Stored data:
☆ ☆ ☆ ☆ ☆ ☆ ☆
(** ** Histories *)

(** [hist ov w l]: the process holds [ov] ([None] after a crash or a failed
    open), the disk and backend are [w], and the intervals [l] (newest first)
    have been handed out, each pair [(a, b)] standing for SeqNums [a+1..b].
    Every call may fail anywhere, with two exceptions that Nonces.v shows to
    reissue SeqNums: the local read of a reopen works ([next_works]), and a save
    that mints the UUID succeeds. *)
Inductive hist : option VB -> World -> list (Z * Z) -> Prop :=
| h_new v w :
    files w !! cfg = None -> objects w !! key = None -> ident v ->
    SeqNum v = 0 -> seqNumHighWater v = 0 -> nextStateSeqNum v = 0 ->
    hist (Some v) w []
| h_env ov w l p e :
    hist ov w l -> hist ov (mkWorld (files w) (objects w) p e (now w)) l
| h_reserve v w l n r s' :
    hist (Some v) w l -> entropy_ok w ->
    0 < n -> SeqNum v + n < 2 ^ 64 -> nextStateSeqNum v < 2 ^ 64 - 1 ->
    reserveSeqNum n (mkSt v w) = (r, s') ->
    hist (Some (vb s')) (world s') (match r with Ok start => (start, start + n) :: l | Err _ => l end)
| h_save v w l r s' :
    hist (Some v) w l -> entropy_ok w -> nextStateSeqNum v < 2 ^ 64 - 1 ->
    SaveStateCtx (mkSt v w) = (r, s') -> VolumeUUID v <> zeros 4 \/ r = Ok tt ->
    hist (Some (vb s')) (world s') l
| h_ensure v w l r s' :
    hist (Some v) w l -> entropy_ok w -> nextStateSeqNum v < 2 ^ 64 - 1 ->
    SeqNum v + seqNumReservation < 2 ^ 64 ->
    EnsureVolumeUUID (mkSt v w) = (r, s') ->
    hist (Some (vb s')) (world s') l
| h_crash ov w l : hist ov w l -> hist None w l
| h_load v w l r s' :
    hist None w l -> ident v -> next_works w ->
    (forall raw st, files w !! cfg = Some raw -> decode_state v raw = Ok st ->
      vs_StateSeqNum st < 2 ^ 64 - 1 /\ vs_SeqNumHighWater st + seqNumReservation < 2 ^ 64) ->
    LoadStateCtx OpenFromSnapshot (mkSt v w) = (r, s') ->
    hist (match r with Ok _ => Some (vb s') | Err _ => None end) (world s') l.

(** Newest first: every interval starts at or after the end of all older ones. *)
Definition fresh_order (l : list (Z * Z)) : Prop :=
  List.ForallOrdPairs (fun new old : Z * Z => old.2 <= new.1) l.

Definition hist_ok (ov : option VB) (w : World) (l : list (Z * Z)) : Prop :=
  fresh_order l /\ exists ol, dur w ol /\
    Forall (fun i => 0 <= i.1 < i.2 /\ i.2 <= hw_of ol) l /\
    forall v, ov = Some v -> opened v ol l.

Lemma hist_ok_open v w ol l : fresh_order l -> dur w ol -> opened v ol l -> hist_ok (Some v) w l.
Proof.
  intros Hf Hd Ho. split; [done|]. exists ol. split; [done|]. split; [|by intros ? [= <-]].
  destruct Ho as [_ Hh _ _ _ Hi]. eapply Forall_impl; [exact Hi|]. intros i (? & _ & ?). split; [done|lia].
Qed.

Lemma hist_inv ov w l : hist ov w l -> hist_ok ov w l.
Proof.
  induction 1 as [v w Hf Hk Hi Hs Hh Hn|ov w l p e _ IH|v w l n r s' _ IH He Hn Hb Hss Hrun
    |v w l r s' _ IH He Hss Hrun Hc|v w l r s' _ IH He Hss Hb Hrun|ov w l _ IH|v w l r s' _ IH Hi Hw Hb Hrun].
  - apply (hist_ok_open _ _ None); [constructor|constructor; [done|done|by left]|].
    constructor; rewrite ?Hs, ?Hh, ?Hn; try done.
  - destruct IH as (Hf & ol & [] & Hl & Ho). split; [done|]. exists ol. by split; [constructor|].
  - destruct IH as (Hf & ol & Hd & Hl & Ho). specialize (Ho _ eq_refl).
    destruct (post_run _ _ _ (reserve_inv n (mkSt v w) ol l Hd Ho He Hn Hb Hss) _ _ Hrun) as (ol' & Hd' & Hr).
    destruct r as [start|e]; [|by apply (hist_ok_open _ _ ol')]. destruct Hr as [-> Ho'].
    apply (hist_ok_open _ _ ol'); [|done|done]. constructor; [|done].
    eapply Forall_impl; [apply (o_issued _ _ _ Ho)|]. intros i (_ & ? & _). done.
  - destruct IH as (Hf & ol & Hd & Hl & Ho). specialize (Ho _ eq_refl).
    destruct (post_run _ _ _ (save_inv (mkSt v w) ol l Hd Ho He Hss) _ _ Hrun Hc) as (ol' & Hd' & Ho' & _).
    by apply (hist_ok_open _ _ ol').
  - destruct IH as (Hf & ol & Hd & Hl & Ho). specialize (Ho _ eq_refl).
    destruct (post_run _ _ _ (ensure_inv (mkSt v w) ol l Hd Ho He Hss Hb) _ _ Hrun) as (ol' & Hd' & Ho').
    by apply (hist_ok_open _ _ ol').
  - destruct IH as (Hf & ol & Hd & Hl & _). split; [done|]. exists ol. by split.
  - destruct IH as (Hf & ol & Hd & Hl & _).
    assert (ssn_of ol < 2 ^ 64 - 1 /\ hw_of ol + seqNumReservation < 2 ^ 64) as [H1 H2].
    { destruct ol as [st|]; [|done]. apply (Hb (blob_of nh st)); [by rewrite (d_local _ _ Hd)|].
      pose proof (d_good _ _ Hd _ eq_refl) as Hg.
      rewrite <-(id_hash _ Hi), (decode_blob _ _ fp); [done|apply Hi..|apply Hg]. }
    destruct (post_run _ _ _ (load_inv (mkSt v w) ol l Hd Hi Hw H1 H2 Hl) _ _ Hrun) as (ol' & Hd' & Hl' & Ho').
    split; [done|]. exists ol'. split; [done|]. split; [done|].
    destruct r as [[]|e]; [|done]. intros ? [= <-]. auto.
Qed.
End facts.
☆ ☆ ☆ ☆ ☆ ☆ ☆
* [What is required] Reproduce all of the records precisely. No word may differ.

* [Task response]
(** ** Histories *)

(** [hist ov w l]: the process holds [ov] ([None] after a crash or a failed
    open), the disk and backend are [w], and the intervals [l] (newest first)
    have been handed out, each pair [(a, b)] standing for SeqNums [a+1..b].
    Every call may fail anywhere, with two exceptions that Nonces.v shows to
    reissue SeqNums: the local read of a reopen works ([next_works]), and a save
    that mints the UUID succeeds. *)
Inductive hist : option VB -> World -> list (Z * Z) -> Prop :=
| h_new v w :
    files w !! cfg = None -> objects w !! key = None -> ident v ->
    SeqNum v = 0 -> seqNumHighWater v = 0 -> nextStateSeqNum v = 0 ->
    hist (Some v) w []
| h_env ov w l p e :
    hist ov w l -> hist ov (mkWorld (files w) (objects w) p e (now w)) l
| h_reserve v w l n r s' :
    hist (Some v) w l -> entropy_ok w ->
    0 < n -> SeqNum v + n < 2 ^ 64 -> nextStateSeqNum v < 2 ^ 64 - 1 ->
    reserveSeqNum n (mkSt v w) = (r, s') ->
    hist (Some (vb s')) (world s') (match r with Ok start => (start, start + n) :: l | Err _ => l end)
| h_save v w l r s' :
    hist (Some v) w l -> entropy_ok w -> nextStateSeqNum v < 2 ^ 64 - 1 ->
    SaveStateCtx (mkSt v w) = (r, s') -> VolumeUUID v <> zeros 4 \/ r = Ok tt ->
    hist (Some (vb s')) (world s') l
| h_ensure v w l r s' :
    hist (Some v) w l -> entropy_ok w -> nextStateSeqNum v < 2 ^ 64 - 1 ->
    SeqNum v + seqNumReservation < 2 ^ 64 ->
    EnsureVolumeUUID (mkSt v w) = (r, s') ->
    hist (Some (vb s')) (world s') l
| h_crash ov w l : hist ov w l -> hist None w l
| h_load v w l r s' :
    hist None w l -> ident v -> next_works w ->
    (forall raw st, files w !! cfg = Some raw -> decode_state v raw = Ok st ->
      vs_StateSeqNum st < 2 ^ 64 - 1 /\ vs_SeqNumHighWater st + seqNumReservation < 2 ^ 64) ->
    LoadStateCtx OpenFromSnapshot (mkSt v w) = (r, s') ->
    hist (match r with Ok _ => Some (vb s') | Err _ => None end) (world s') l.

(** Newest first: every interval starts at or after the end of all older ones. *)
Definition fresh_order (l : list (Z * Z)) : Prop :=
  List.ForallOrdPairs (fun new old : Z * Z => old.2 <= new.1) l.

Definition hist_ok (ov : option VB) (w : World) (l : list (Z * Z)) : Prop :=
  fresh_order l /\ exists ol, dur w ol /\
    Forall (fun i => 0 <= i.1 < i.2 /\ i.2 <= hw_of ol) l /\
    forall v, ov = Some v -> opened v ol l.

Lemma hist_ok_open v w ol l : fresh_order l -> dur w ol -> opened v ol l -> hist_ok (Some v) w l.
Proof.
  intros Hf Hd Ho. split; [done|]. exists ol. split; [done|]. split; [|by intros ? [= <-]].
  destruct Ho as [_ Hh _ _ _ Hi]. eapply Forall_impl; [exact Hi|]. intros i (? & _ & ?). split; [done|lia].
Qed.

Lemma hist_inv ov w l : hist ov w l -> hist_ok ov w l.
Proof.
  induction 1 as [v w Hf Hk Hi Hs Hh Hn|ov w l p e _ IH|v w l n r s' _ IH He Hn Hb Hss Hrun
    |v w l r s' _ IH He Hss Hrun Hc|v w l r s' _ IH He Hss Hb Hrun|ov w l _ IH|v w l r s' _ IH Hi Hw Hb Hrun].
  - apply (hist_ok_open _ _ None); [constructor|constructor; [done|done|by left]|].
    constructor; rewrite ?Hs, ?Hh, ?Hn; try done.
  - destruct IH as (Hf & ol & [] & Hl & Ho). split; [done|]. exists ol. by split; [constructor|].
  - destruct IH as (Hf & ol & Hd & Hl & Ho). specialize (Ho _ eq_refl).
    destruct (post_run _ _ _ (reserve_inv n (mkSt v w) ol l Hd Ho He Hn Hb Hss) _ _ Hrun) as (ol' & Hd' & Hr).
    destruct r as [start|e]; [|by apply (hist_ok_open _ _ ol')]. destruct Hr as [-> Ho'].
    apply (hist_ok_open _ _ ol'); [|done|done]. constructor; [|done].
    eapply Forall_impl; [apply (o_issued _ _ _ Ho)|]. intros i (_ & ? & _). done.
  - destruct IH as (Hf & ol & Hd & Hl & Ho). specialize (Ho _ eq_refl).
    destruct (post_run _ _ _ (save_inv (mkSt v w) ol l Hd Ho He Hss) _ _ Hrun Hc) as (ol' & Hd' & Ho' & _).
    by apply (hist_ok_open _ _ ol').
  - destruct IH as (Hf & ol & Hd & Hl & Ho). specialize (Ho _ eq_refl).
    destruct (post_run _ _ _ (ensure_inv (mkSt v w) ol l Hd Ho He Hss Hb) _ _ Hrun) as (ol' & Hd' & Ho').
    by apply (hist_ok_open _ _ ol').
  - destruct IH as (Hf & ol & Hd & Hl & _). split; [done|]. exists ol. by split.
  - destruct IH as (Hf & ol & Hd & Hl & _).
    assert (ssn_of ol < 2 ^ 64 - 1 /\ hw_of ol + seqNumReservation < 2 ^ 64) as [H1 H2].
    { destruct ol as [st|]; [|done]. apply (Hb (blob_of nh st)); [by rewrite (d_local _ _ Hd)|].
      pose proof (d_good _ _ Hd _ eq_refl) as Hg.
      rewrite <-(id_hash _ Hi), (decode_blob _ _ fp); [done|apply Hi..|apply Hg]. }
    destruct (post_run _ _ _ (load_inv (mkSt v w) ol l Hd Hi Hw H1 H2 Hl) _ _ Hrun) as (ol' & Hd' & Hl' & Ho').
    split; [done|]. exists ol'. split; [done|]. split; [done|].
    destruct r as [[]|e]; [|done]. intros ? [= <-]. auto.
Qed.
End facts.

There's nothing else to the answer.